Example 2. Wheat stem rust and induced callose deposition. Wheat (Triticum aestivum) infected by Puccinia graminis stem rust fungus triggers a localised induced response. Within hours of fungal penetration of the leaf surface, plant cells around the infection site deposit callose (a beta-1,3-glucan) into cell walls at the penetration peg, physically blocking further hyphal entry. If the plant carries a resistance gene matching the fungal effector, it also mounts the hypersensitive response: rapid cell death of the infected and immediately surrounding cells, depriving the biotrophic fungus of living host tissue. NSW DPI variety trials at Wagga Wagga screen wheat lines for these resistance traits, since stem rust epidemics in 1973 and 1989 cost Australian growers hundreds of millions of dollars.
Try this
Q1. Identify two physical defences and two chemical defences used by an Australian eucalypt against a pathogen, naming the pathogen. [4 marks]
- Cue. Physical: waxy cuticle, bark, callose deposits. Chemical: 1,8-cineole essential oils, phenolic phytoalexins. Example pathogen: Phytophthora cinnamomi.
Q2. A study measures callose deposition in barley leaves 6, 12 and 24 hours after powdery mildew inoculation, finding 5, 38 and 62 callose papillae per mm squared respectively. Describe the trend and explain its role in resistance. [3 marks]
- Cue. Increasing deposition over time as induced response builds; physical reinforcement at penetration sites blocks fungal entry.

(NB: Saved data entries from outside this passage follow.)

Lemma last_is_least acts sent : accepts (next_act json_to_string) allowed_act None acts -> Drafted sent ∈ acts ->
  exists tokens, after (next_act json_to_string) None acts = Some tokens /\ tokens <= sent_tokens sent.
Proof.
  induction acts as [|a acts IH] using rev_ind; intros Ha Hi; [by apply elem_of_nil in Hi|]. apply accepts_app in Ha as [Ha [Hl _]]. rewrite after_app.
  apply elem_of_app in Hi as [Hi|Hi%list_elem_of_singleton].
  - destruct (IH Ha Hi) as (tokens & Ht & Hle). rewrite Ht. rewrite ?Ht in Hl. destruct a as [sent'|event]; cbn [next_act act_allowed after fold_left] in *; eexists; split; [reflexivity| |reflexivity|exact Hle].
    destruct Hl as [_ Hl]. lia.
  - subst a. exists (sent_tokens sent). exact (conj eq_refl (N.le_refl _)).
Qed.

(** C10. A compaction before a request sends for its summary only requests that leave the checkpoint its reserve in the
    window, each estimated smaller than the ones before it; and what it proposes to the store replaces whole units by the
    bounded user messages among them and a checkpoint with the record of its source, which makes the history
    smaller and brings the request below the working limit. *)
Theorem compactions_free_room tr e before a behind : behaves (compacting st) tr e -> N.of_nat (length units) <= usize_max ->
  facts compaction_acts tr = before ++ a :: behind ->
  match a with
  | Drafted sent => sent_tokens sent <= effective_context_token_limit request - 1800 /\
      (forall earlier, Drafted earlier ∈ before -> sent_tokens sent < sent_tokens earlier)
  | Proposed event => frees_room services json_to_string request provisional_id template units excluded (context st) event
  end.
Proof.
  intros Hb Hu E. pose proof (always_accepts _ _ _ _ _ _ _ _ (compacting_acts Hu) Hb) as Ha. rewrite E in Ha. apply accepts_app in Ha as [Ha [Hl _]].
  destruct a as [sent|event]; [|exact Hl]. destruct Hl as [Hl Hw]. split; [exact Hl|]. intros earlier Hi. destruct (last_is_least _ _ Ha Hi) as (tokens & Ht & Hle).
  rewrite Ht in Hw. lia.
Qed.
End Compacting.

Q3. Compare physical and chemical defences in Eucalyptus marginata against Phytophthora cinnamomi. (a) Identify one physical defence. (b) Identify one chemical defence. (c) Explain why both are required and why jarrah dieback nonetheless kills susceptible trees. [1+1+3 marks]
- Cue. (a) Bark and suberin layers. (b) Phenolic phytoalexins released after infection. (c) Phytophthora produces enzymes that breach bark and tolerate some plant defences, especially in waterlogged soils where root infection is rapid.
Exam-style practice questions
Practice questions written in the style of NESA exam questions on this dot point, with worked answer explainers. The year tag is the paper they imitate, not the source.
2024 HSC4 marksDescribe a plant disease and its effect on agricultural production. (Name the plant disease.)Show worked answer →
Full marks (4) require describing a named plant disease AND its effects on agriculture. Sample answer: Stone fruit scab, a fungal disease affecting stone fruit (plums, peaches, nectarines). It begins as small dark spots on the fruit that become scabby and may cause the fruit to crack, shrivel and fall off. Effect on agriculture: it downgrades fruit quality and decreases yield, leading to economic losses. Marker feedback: you must name a real plant disease and state a clear, directional effect on agricultural production (e.g. reduced yield/quality), not a vague "it has an impact."